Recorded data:
---*---

Definition ecdh_Client (cv : curve) (c : kexConn) (rand : outcome ecKey) (magics : handshakeMagics)
  : list bytes * outcome kexResult :=
  match rand with
  | Ret ephKey =>
      let pub := cv_Marshal cv (ek_X ephKey) (ek_Y ephKey) in
      match Marshal (mk_kexECDHInitMsg pub) with
      | Ret p =>
          sending c p
            (let? packet := kc_read c in
             let? reply := unmarshalMsg kexECDHReplyMsg packet in
             let? (x, y) := unmarshalECKey cv (kexECDHReplyMsg_EphemeralPubKey reply) in
             let secret := (cv_ScalarMult cv x y (ek_D ephKey)).1 in
             let? K := marshalK secret in
             let H := cv_hash cv (ec_hashed magics (kexECDHReplyMsg_HostKey reply) pub
                                    (kexECDHReplyMsg_EphemeralPubKey reply) K) in
             Ret (mkKexResult H K (kexECDHReplyMsg_HostKey reply) (kexECDHReplyMsg_Signature reply)
                    (cv_hash cv) []))
      | Fail e => ([], Fail e)
      | Panic w => ([], Panic w)
      end
  | Fail e => ([], Fail e)
  | Panic w => ([], Panic w)
  end.

Definition ecdh_Server (cv : curve) (c : kexConn) (rand : outcome ecKey) (magics : handshakeMagics) (priv : Signer)
  : list bytes * outcome kexResult :=
  match (let? packet := kc_read c in
         let? init := unmarshalMsg kexECDHInitMsg packet in
         let? (clientX, clientY) := unmarshalECKey cv (kexECDHInitMsg_ClientPubKey init) in
         let? ephKey := rand in
         let pub := cv_Marshal cv (ek_X ephKey) (ek_Y ephKey) in
         let secret := (cv_ScalarMult cv clientX clientY (ek_D ephKey)).1 in
         let? K := marshalK secret in
         let H := cv_hash cv (ec_hashed magics (sg_public priv) (kexECDHInitMsg_ClientPubKey init) pub K) in
         let? sig := signAndMarshal priv H in
         let? p := Marshal (mk_kexECDHReplyMsg (sg_public priv) pub sig) in
         Ret (p, mkKexResult H K (sg_public priv) sig (cv_hash cv) [])) with
  | Ret (p, result) => sending c p (Ret result)
  | Fail e => ([], Fail e)
  | Panic w => ([], Panic w)
  end.

#[export] Instance ecdh_kexAlgorithm : KexAlgorithm curve (outcome ecKey) := {|
  kex_Client := ecdh_Client;
  kex_Server := ecdh_Server
|}.

(** ** Curve25519 *)

(** [curve25519.ScalarMult] and [ScalarBaseMult] on 32-byte arrays, and
    SHA-256. *)
Record x25519 := mkX25519 {
  xc_ScalarMult : bytes -> bytes -> bytes;
  xc_ScalarBaseMult : bytes -> bytes;
  xc_sha256 : bytes -> bytes
}.

Definition curve25519Zeros : bytes := repeat "000"%byte 32.

(** [generate]: 32 random bytes and their public value. *)
Definition kp_generate (cv : x25519) (rand : bytes) : outcome (bytes * bytes) :=
  let? priv := (readFull 32 rand).1 in
  Ret (priv, xc_ScalarBaseMult cv priv).

(** The shared secret, or an error for a point of the wrong order. *)
Definition x25519_secret (cv : x25519) (priv theirPub : bytes) : outcome bytes :=
  if negb (zlen theirPub =? 32) then Fail (errNew "ssh: peer's curve25519 public value has wrong length")
  else
    let secret := xc_ScalarMult cv priv theirPub in
    if bool_decide (secret = curve25519Zeros) then
      Fail (errNew "ssh: peer's curve25519 public value has wrong order")
    else Ret secret.

Definition x25519_Client (cv : x25519) (c : kexConn) (rand : bytes) (magics : handshakeMagics)
  : list bytes * outcome kexResult :=
  match kp_generate cv rand with
  | Ret (priv, pub) =>
      match Marshal (mk_kexECDHInitMsg pub) with
      | Ret p =>
          sending c p
            (let? packet := kc_read c in
             let? reply := unmarshalMsg kexECDHReplyMsg packet in
             let? secret := x25519_secret cv priv (kexECDHReplyMsg_EphemeralPubKey reply) in
             let? K := marshalK (be_decode secret) in
             let H := xc_sha256 cv (ec_hashed magics (kexECDHReplyMsg_HostKey reply) pub
                                      (kexECDHReplyMsg_EphemeralPubKey reply) K) in
             Ret (mkKexResult H K (kexECDHReplyMsg_HostKey reply) (kexECDHReplyMsg_Signature reply)
                    (xc_sha256 cv) []))
      | Fail e => ([], Fail e)
      | Panic w => ([], Panic w)
      end
  | Fail e => ([], Fail e)
  | Panic w => ([], Panic w)
  end.

Definition x25519_Server (cv : x25519) (c : kexConn) (rand : bytes) (magics : handshakeMagics) (priv : Signer)
  : list bytes * outcome kexResult :=
  match (let? packet := kc_read c in
         let? init := unmarshalMsg kexECDHInitMsg packet in
         if negb (zlen (kexECDHInitMsg_ClientPubKey init) =? 32) then
           Fail (errNew "ssh: peer's curve25519 public value has wrong length")
         else
           let? (kpriv, pub) := kp_generate cv rand in
           let? secret := x25519_secret cv kpriv (kexECDHInitMsg_ClientPubKey init) in
           let? K := marshalK (be_decode secret) in
           let H := xc_sha256 cv (ec_hashed magics (sg_public priv) (kexECDHInitMsg_ClientPubKey init) pub K) in
           let? sig := signAndMarshal priv H in
           let? p := Marshal (mk_kexECDHReplyMsg (sg_public priv) pub sig) in
           Ret (p, mkKexResult H K (sg_public priv) sig (xc_sha256 cv) [])) with
  | Ret (p, result) => sending c p (Ret result)
  | Fail e => ([], Fail e)
  | Panic w => ([], Panic w)
  end.

#[export] Instance x25519_kexAlgorithm : KexAlgorithm x25519 bytes := {|
  kex_Client := x25519_Client;
  kex_Server := x25519_Server
|}.

(** ** The table of methods *)

(** The values of [kexAlgoMap]. *)
Inductive kexMethod :=
| KexDH (group : dhGroup)
| KexECDH (cv : curve)
| KexX25519 (cv : x25519).

(** What the random source gives to each of them. *)
Record randSource := mkRandSource {
  rnd_ints : list Z;
  rnd_key : curve -> outcome ecKey;
  rnd_bytes : bytes
}.

#[export] Instance method_kexAlgorithm : KexAlgorithm kexMethod randSource := {|
  kex_Client m c r magics :=
    match m with
    | KexDH group => kex_Client group c (rnd_ints r) magics
    | KexECDH cv => kex_Client cv c (rnd_key r cv) magics
    | KexX25519 cv => kex_Client cv c (rnd_bytes r) magics
    end;
  kex_Server m c r magics priv :=
    match m with
    | KexDH group => kex_Server group c (rnd_ints r) magics priv
    | KexECDH cv => kex_Server cv c (rnd_key r cv) magics priv
    | KexX25519 cv => kex_Server cv c (rnd_bytes r) magics priv
    end
|}.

---*---

**Activity:** Please return the data above in full, without altering a single line.

**Expected answer:**
Definition ecdh_Client (cv : curve) (c : kexConn) (rand : outcome ecKey) (magics : handshakeMagics)
  : list bytes * outcome kexResult :=
  match rand with
  | Ret ephKey =>
      let pub := cv_Marshal cv (ek_X ephKey) (ek_Y ephKey) in
      match Marshal (mk_kexECDHInitMsg pub) with
      | Ret p =>
          sending c p
            (let? packet := kc_read c in
             let? reply := unmarshalMsg kexECDHReplyMsg packet in
             let? (x, y) := unmarshalECKey cv (kexECDHReplyMsg_EphemeralPubKey reply) in
             let secret := (cv_ScalarMult cv x y (ek_D ephKey)).1 in
             let? K := marshalK secret in
             let H := cv_hash cv (ec_hashed magics (kexECDHReplyMsg_HostKey reply) pub
                                    (kexECDHReplyMsg_EphemeralPubKey reply) K) in
             Ret (mkKexResult H K (kexECDHReplyMsg_HostKey reply) (kexECDHReplyMsg_Signature reply)
                    (cv_hash cv) []))
      | Fail e => ([], Fail e)
      | Panic w => ([], Panic w)
      end
  | Fail e => ([], Fail e)
  | Panic w => ([], Panic w)
  end.

Definition ecdh_Server (cv : curve) (c : kexConn) (rand : outcome ecKey) (magics : handshakeMagics) (priv : Signer)
  : list bytes * outcome kexResult :=
  match (let? packet := kc_read c in
         let? init := unmarshalMsg kexECDHInitMsg packet in
         let? (clientX, clientY) := unmarshalECKey cv (kexECDHInitMsg_ClientPubKey init) in
         let? ephKey := rand in
         let pub := cv_Marshal cv (ek_X ephKey) (ek_Y ephKey) in
         let secret := (cv_ScalarMult cv clientX clientY (ek_D ephKey)).1 in
         let? K := marshalK secret in
         let H := cv_hash cv (ec_hashed magics (sg_public priv) (kexECDHInitMsg_ClientPubKey init) pub K) in
         let? sig := signAndMarshal priv H in
         let? p := Marshal (mk_kexECDHReplyMsg (sg_public priv) pub sig) in
         Ret (p, mkKexResult H K (sg_public priv) sig (cv_hash cv) [])) with
  | Ret (p, result) => sending c p (Ret result)
  | Fail e => ([], Fail e)
  | Panic w => ([], Panic w)
  end.

#[export] Instance ecdh_kexAlgorithm : KexAlgorithm curve (outcome ecKey) := {|
  kex_Client := ecdh_Client;
  kex_Server := ecdh_Server
|}.

(** ** Curve25519 *)

(** [curve25519.ScalarMult] and [ScalarBaseMult] on 32-byte arrays, and
    SHA-256. *)
Record x25519 := mkX25519 {
  xc_ScalarMult : bytes -> bytes -> bytes;
  xc_ScalarBaseMult : bytes -> bytes;
  xc_sha256 : bytes -> bytes
}.

Definition curve25519Zeros : bytes := repeat "000"%byte 32.

(** [generate]: 32 random bytes and their public value. *)
Definition kp_generate (cv : x25519) (rand : bytes) : outcome (bytes * bytes) :=
  let? priv := (readFull 32 rand).1 in
  Ret (priv, xc_ScalarBaseMult cv priv).

(** The shared secret, or an error for a point of the wrong order. *)
Definition x25519_secret (cv : x25519) (priv theirPub : bytes) : outcome bytes :=
  if negb (zlen theirPub =? 32) then Fail (errNew "ssh: peer's curve25519 public value has wrong length")
  else
    let secret := xc_ScalarMult cv priv theirPub in
    if bool_decide (secret = curve25519Zeros) then
      Fail (errNew "ssh: peer's curve25519 public value has wrong order")
    else Ret secret.

Definition x25519_Client (cv : x25519) (c : kexConn) (rand : bytes) (magics : handshakeMagics)
  : list bytes * outcome kexResult :=
  match kp_generate cv rand with
  | Ret (priv, pub) =>
      match Marshal (mk_kexECDHInitMsg pub) with
      | Ret p =>
          sending c p
            (let? packet := kc_read c in
             let? reply := unmarshalMsg kexECDHReplyMsg packet in
             let? secret := x25519_secret cv priv (kexECDHReplyMsg_EphemeralPubKey reply) in
             let? K := marshalK (be_decode secret) in
             let H := xc_sha256 cv (ec_hashed magics (kexECDHReplyMsg_HostKey reply) pub
                                      (kexECDHReplyMsg_EphemeralPubKey reply) K) in
             Ret (mkKexResult H K (kexECDHReplyMsg_HostKey reply) (kexECDHReplyMsg_Signature reply)
                    (xc_sha256 cv) []))
      | Fail e => ([], Fail e)
      | Panic w => ([], Panic w)
      end
  | Fail e => ([], Fail e)
  | Panic w => ([], Panic w)
  end.

Definition x25519_Server (cv : x25519) (c : kexConn) (rand : bytes) (magics : handshakeMagics) (priv : Signer)
  : list bytes * outcome kexResult :=
  match (let? packet := kc_read c in
         let? init := unmarshalMsg kexECDHInitMsg packet in
         if negb (zlen (kexECDHInitMsg_ClientPubKey init) =? 32) then
           Fail (errNew "ssh: peer's curve25519 public value has wrong length")
         else
           let? (kpriv, pub) := kp_generate cv rand in
           let? secret := x25519_secret cv kpriv (kexECDHInitMsg_ClientPubKey init) in
           let? K := marshalK (be_decode secret) in
           let H := xc_sha256 cv (ec_hashed magics (sg_public priv) (kexECDHInitMsg_ClientPubKey init) pub K) in
           let? sig := signAndMarshal priv H in
           let? p := Marshal (mk_kexECDHReplyMsg (sg_public priv) pub sig) in
           Ret (p, mkKexResult H K (sg_public priv) sig (xc_sha256 cv) [])) with
  | Ret (p, result) => sending c p (Ret result)
  | Fail e => ([], Fail e)
  | Panic w => ([], Panic w)
  end.

#[export] Instance x25519_kexAlgorithm : KexAlgorithm x25519 bytes := {|
  kex_Client := x25519_Client;
  kex_Server := x25519_Server
|}.

(** ** The table of methods *)

(** The values of [kexAlgoMap]. *)
Inductive kexMethod :=
| KexDH (group : dhGroup)
| KexECDH (cv : curve)
| KexX25519 (cv : x25519).

(** What the random source gives to each of them. *)
Record randSource := mkRandSource {
  rnd_ints : list Z;
  rnd_key : curve -> outcome ecKey;
  rnd_bytes : bytes
}.

#[export] Instance method_kexAlgorithm : KexAlgorithm kexMethod randSource := {|
  kex_Client m c r magics :=
    match m with
    | KexDH group => kex_Client group c (rnd_ints r) magics
    | KexECDH cv => kex_Client cv c (rnd_key r cv) magics
    | KexX25519 cv => kex_Client cv c (rnd_bytes r) magics
    end;
  kex_Server m c r magics priv :=
    match m with
    | KexDH group => kex_Server group c (rnd_ints r) magics priv
    | KexECDH cv => kex_Server cv c (rnd_key r cv) magics priv
    | KexX25519 cv => kex_Server cv c (rnd_bytes r) magics priv
    end
|}.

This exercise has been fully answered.